“Di Umm ‘Ubayda, Ibnu Bathuthah melihat para Darwish dari Tarekat Rifa’iyya melakukan ritual memakan bara api dan memakan ular hidup-hidup, dan karenanya mereka mencapai ekstasi”
–O–
Setelah mengunjungi makam Imam Ali bin Abi Thalib, kafilah melanjutkan perjalanan ke Baghdad, namun Ibnu Bathuthah tidak ikut, dia memilih ke Basrah terlebih dahulu, dia bergabung dengan pasukan Arab. Ibnu Bathuthah menilai mustahil melakukan perjalanan di daerah tersebut sendirian apabila tidak bergabung dengan pasukan Arab. Bahaya mengintai di sepanjang perjalanan.[1]

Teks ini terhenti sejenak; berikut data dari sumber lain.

(** The constants of fs.h as numerals. *)
Ltac fs_consts :=
  change IPB with 8 in *; change BPB with 4096 in *; change BSIZE with 512 in *;
  change NDIRECT with 12 in *; change NINDIRECT with 128 in *; change MAXFILE with 140 in *;
  change DIRENT with 16 in *; change DIRSIZ with 14 in *.

(** ** Bits *)

Lemma land_bit z j : 0 <= j -> (Z.land z (Z.shiftl 1 j) =? 0) = negb (Z.testbit z j).
Proof.
  intros Hj. rewrite Z.shiftl_1_l. destruct (Z.testbit z j) eqn:E; cbn.
  - apply Z.eqb_neq. intros H. apply (f_equal (fun w => Z.testbit w j)) in H.
    rewrite Z.land_spec, E, Z.pow2_bits_true, Z.bits_0 in H by lia. done.
  - apply Z.eqb_eq. apply Z.bits_inj'. intros i Hi. rewrite Z.land_spec, Z.bits_0.
    destruct (decide (i = j)) as [->|]; [by rewrite E|].
    rewrite Z.pow2_bits_false by lia. apply andb_false_r.
Qed.

Lemma u8_testbit z j : 0 <= j < 8 -> Z.testbit (u8 z) j = Z.testbit z j.
Proof. intros H. unfold u8. apply Z.mod_pow2_bits_low. lia. Qed.

Definition clear (x : block) (r : Z) : bool := Z.land (byte_at x (r / 8)) (bit_mask r) =? 0.

Lemma clear_testbit x r : clear x r = negb (Z.testbit (byte_at x (r / 8)) (r mod 8)).
Proof. unfold clear, bit_mask. apply land_bit. lia. Qed.

Lemma byte_at_insert x k v j :
  0 <= k -> 0 <= j -> (Z.to_nat k < length x)%nat ->
  byte_at (<[Z.to_nat k := v]> x) j = if j =? k then v else byte_at x j.
Proof.
  intros Hk Hj Hl. unfold byte_at. destruct (Z.eqb_spec j k) as [->|Hne].
  - apply list_lookup_total_insert_eq. lia.
  - apply list_lookup_total_insert_ne. lia.
Qed.

Lemma clear_set_bit x r q :
  0 <= r < BPB -> 0 <= q -> block_ok x -> clear (set_bit r x) q = if q =? r then false else clear x q.
Proof.
  unfold block_ok, BPB, BSIZE. intros Hr Hq Hx. rewrite !clear_testbit. unfold set_bit.
  rewrite byte_at_insert by lia. destruct (Z.eqb_spec (q / 8) (r / 8)) as [E|E].
  - rewrite u8_testbit by lia. rewrite Z.lor_spec. unfold bit_mask. rewrite Z.shiftl_1_l, E.
    destruct (Z.eqb_spec q r) as [->|Hne].
    + rewrite Z.pow2_bits_true by lia. by rewrite orb_true_r.
    + rewrite Z.pow2_bits_false by lia. by rewrite orb_false_r.
  - destruct (Z.eqb_spec q r) as [->|]; done.
Qed.

Lemma clear_clear_bit x r q :
  0 <= r < BPB -> 0 <= q -> block_ok x -> clear (clear_bit r x) q = if q =? r then true else clear x q.
Proof.
  unfold block_ok, BPB, BSIZE. intros Hr Hq Hx. rewrite !clear_testbit. unfold clear_bit.
  rewrite byte_at_insert by lia. destruct (Z.eqb_spec (q / 8) (r / 8)) as [E|E].
  - rewrite u8_testbit by lia. rewrite Z.land_spec, Z.lnot_spec by lia. unfold bit_mask.
    rewrite Z.shiftl_1_l, E. destruct (Z.eqb_spec q r) as [->|Hne].
    + rewrite Z.pow2_bits_true by lia. by rewrite andb_false_r.
    + rewrite Z.pow2_bits_false by lia. by rewrite andb_true_r.
  - destruct (Z.eqb_spec q r) as [->|]; done.
Qed.

Lemma block_ok_set_bit r x : block_ok x -> block_ok (set_bit r x).
Proof. unfold block_ok, set_bit. by rewrite length_insert. Qed.

Lemma block_ok_clear_bit r x : block_ok x -> block_ok (clear_bit r x).
Proof. unfold block_ok, clear_bit. by rewrite length_insert. Qed.

Lemma scan_spec k : forall x b bi size,
  match scan x b bi size k with
  | Some r => bi <= r < bi + Z.of_nat k /\ b + r < size /\ clear x r = true /\
      forall q, bi <= q < r -> clear x q = false
  | None => forall q, bi <= q < bi + Z.of_nat k -> b + q < size -> clear x q = false
  end.
Proof.
  induction k as [|k IH]; intros x b bi size; cbn [scan]; [intros; lia|].
  destruct (Z.ltb_spec (b + bi) size) as [Hlt|Hge]; [|intros; lia].
  fold (clear x bi). destruct (clear x bi) eqn:E.
  - split_and!; try done; try lia.
  - specialize (IH x b (bi + 1) size). destruct (scan x b (bi + 1) size k) as [r|].
    + destruct IH as (H1 & H2 & H3 & H4). split_and!; try done; try lia.
      intros q Hq. destruct (decide (q = bi)) as [->|]; [done|]. apply H4. lia.
    + intros q Hq Hs. destruct (decide (q = bi)) as [->|]; [done|]. apply IH; lia.
Qed.

(** ** Blocks read and rewritten through the journal *)

Definition j_write (n : Z) (b : block) (x : ajournal) : ajournal :=
  AJournal (zset (j_view x) n b) (j_held x) (j_dirty x) (add_logged n (j_logged x)).

Lemma add_logged_length n l : (length (add_logged n l) <= S (length l))%nat.
Proof. unfold add_logged. case_decide; [lia|]. rewrite length_app. cbn. lia. Qed.

Section laws.
Context {J : Type} `{!Journal J, !JournalOk J, Htx : !InTx J}.
Implicit Types (j : J) (x : ajournal) (sb : superblock) (ps : list inode).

Ibnu Bathuthah beserta rombongan pasukan Arab menempuh jalan melalui tepian sungai Efrat yang bernama al-‘Idhar, sebuah tempat yang dipenuhi oleh hutan alang-alang yang terendam air. Di daerah ini mereka mesti waspada, sebab menurut kabar di sekitar tempat itu terdapat segerombolan orang-orang Arab yang gemar merampok. Belum lama mereka telah menyerang sekelompok Darwish, mengambil semuanya, dan bahkan sepatu dan mangkuk kayu mereka pun tidak disisakan. Hutan alang-alang ini merupakan sarang sekaligus benteng alami pertahanan mereka. Beruntung, Ibnu Bathuthah beserta rombongan tidak bertemu dengan mereka.[2]
Tarekat Rifa’iyya
Tiga hari kemudian, mereka tiba di Wasit, ini adalah sebuah kota terbaik di Irak. Orang-orang yang ingin belajar membaca al-Quran datang ke kota ini. Beberapa orang di dalam rombongan Ibnu Bathuthah pun merupakan murid-murid yang datang ke Wasit dengan tujuan belajar membaca al-Quran.[3]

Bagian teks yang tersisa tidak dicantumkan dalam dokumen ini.